A sweeping saga of the centuries to come, from the new dark age that followed a global war, to the new civilization that arose from the ashes to colonize the stars. At first, the colonists use ships with gigantic sails, cruising on the waves of starlight, their captains having to become something part human and part machine; then later moving by planoforming ships which travel faster than light, but must defend themselves against the malevolent, mind-devouring creatures lurking in the dark between the stars. Then came the reign of the all-powerful Lords of the Instrumentality, who ruled Earth and its colony worlds with ruthless benevolence, suffocating the human spirit for millennia--until the time of the Rediscovery of Man, when the strange, lost concept of freedom was reborn. . . . An extraordinary vision of a future unique in science fiction, praised by readers, critics, and major writers in the field. "Read this. Cordwainer Smith is timeless." --Terry Pratchett ." . . a truly unforgettable writer..." --David Brin ." . . a sophisticated, often poetic writer . . . these stories rank among the finest of all time. . . ."--Publishers Weekly
About the Author
Cordwainer Smith was the pseudonym under which Dr.
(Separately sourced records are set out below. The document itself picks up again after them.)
(** The log line of a 404 holds ["200"] only where the request line does. *)
Lemma contains_200_in_404_line (requestline : string) :
  contains "200" (request_log_message requestline 404) = contains "200" requestline.
Proof.
  unfold request_log_message. rewrite pretty_404.
  change (contains "200" (dq +:+ requestline +:+ dq +:+ " " +:+ "404" +:+ " -"))
    with (contains "200" (requestline +:+ dq +:+ " 404 -")).
  rewrite contains_200_quoted. apply orb_false_r.
Qed.

Lemma string_app_assoc (a b c : string) : (a +:+ b) +:+ c = a +:+ b +:+ c.
Proof.
  induction a as [|x a IH]; [done |].
  change (String x ((a +:+ b) +:+ c) = String x (a +:+ b +:+ c)). by rewrite IH.
Qed.

Lemma occurs_404_in_404_line (requestline : string) :
  occurs "404" (request_log_message requestline 404).
Proof.
  exists (dq +:+ requestline +:+ dq +:+ " "), " -".
  unfold request_log_message. rewrite pretty_404.
  by rewrite !string_app_assoc.
Qed.

Lemma occurs_200_in_200_line (requestline : string) :
  occurs "200" (request_log_message requestline 200).
Proof.
  exists (dq +:+ requestline +:+ dq +:+ " "), " -".
  unfold request_log_message. rewrite pretty_200.
  by rewrite !string_app_assoc.
Qed.

(** C6, as stated, fails: the class is not read off the status.  The
    request line [GET /report2004.html HTTP/1.1] answered with status 404
    gets the mark of [Success], its path containing ["200"], and not that of
    [NotFound]. *)
Lemma class_of_status_counterexample :
  ~ (forall (requestline : string) (code : Z) (w : world),
       log_message demo_env request_log_format (request_log_args requestline code) w =
       (Ret tt,
        after w [EvPrint (log_line (strftime_HMS demo_env (length (trace w)))
                                   (class_of_status code)
                                   (request_log_message requestline code))])).
Proof.
  intros H. specialize (H "GET /report2004.html HTTP/1.1" 404 empty_world).
  vm_compute in H. discriminate H.
Qed.

(** C6, amended.  Each [log_message] call writes exactly one console line,
    with the time stamp, the mark of one class and the message, and changes
    nothing else: the file system and the responses sent are as before.  The
    class is [Success] exactly when the message contains ["200"], [NotFound]
    exactly when it contains ["404"] and not ["200"], [Other] in the
    remaining cases.  So the log line of a response with status 200 is
    [Success], and that of a response with status 404 is [NotFound] when the
    request line does not contain ["200"]. *)
Theorem log_message_one_line (E : env) (format : string) (args : list string) (w : world) :
  exists c : classification,
    let message := percent E format args in
    log_message E format args w =
      (Ret tt, after w [EvPrint (log_line (strftime_HMS E (length (trace w))) c message)]) /\
    (c = Success <-> occurs "200" message) /\
    (c = NotFound <-> ~ occurs "200" message /\ occurs "404" message) /\
    (c = Other <-> ~ occurs "200" message /\ ~ occurs "404" message) /\
    (forall requestline, message = request_log_message requestline 200 -> c = Success) /\
    (forall requestline,
       message = request_log_message requestline 404 ->
       ~ occurs "200" requestline -> c = NotFound) /\
    fs (snd (log_message E format args w)) = fs w /\
    responses (trace (snd (log_message E format args w))) = responses (trace w).
Proof.
  exists (classify (percent E format args)). cbv zeta.
  destruct (classify_spec (percent E format args)) as [HS [HN HO]].
  rewrite log_message_run.
  split; [reflexivity |]. split; [exact HS |]. split; [exact HN |].
  split; [exact HO |]. split; [| split; [| split]].
  - intros requestline Hm. apply HS. rewrite Hm. apply occurs_200_in_200_line.
  - intros requestline Hm Hno. apply HN. rewrite Hm.
    split; [| apply occurs_404_in_404_line].
    apply not_contains_occurs. rewrite contains_200_in_404_line.
    by apply not_contains_occurs.
  - reflexivity.
  - simpl. rewrite responses_app. unfold responses at 2. simpl. lia.
Qed.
Paul Linebarger wrote science fiction. His first story, "Scanners Live in Vain," appeared in 1950 and rocked the science fiction world as few first stories have. He was born in Milwaukee, and grew up in Japan, China (where he became the godson of Sun Yat-Sen, then president of China), France and Germany. He was a Professor of Asiatic Studies at Johns Hopkins University, was on the U.S. Operations, Planning and Intelligence Board during World War II, and became a Colonel in Army Intelligence. After the war, he was advisor to the British forces in Malaya and to the U.S. Eighth Army in Korea, and wrote the book Psychological Warfare, regarded for decades after as the most authoritative text in the field. He died in 1966.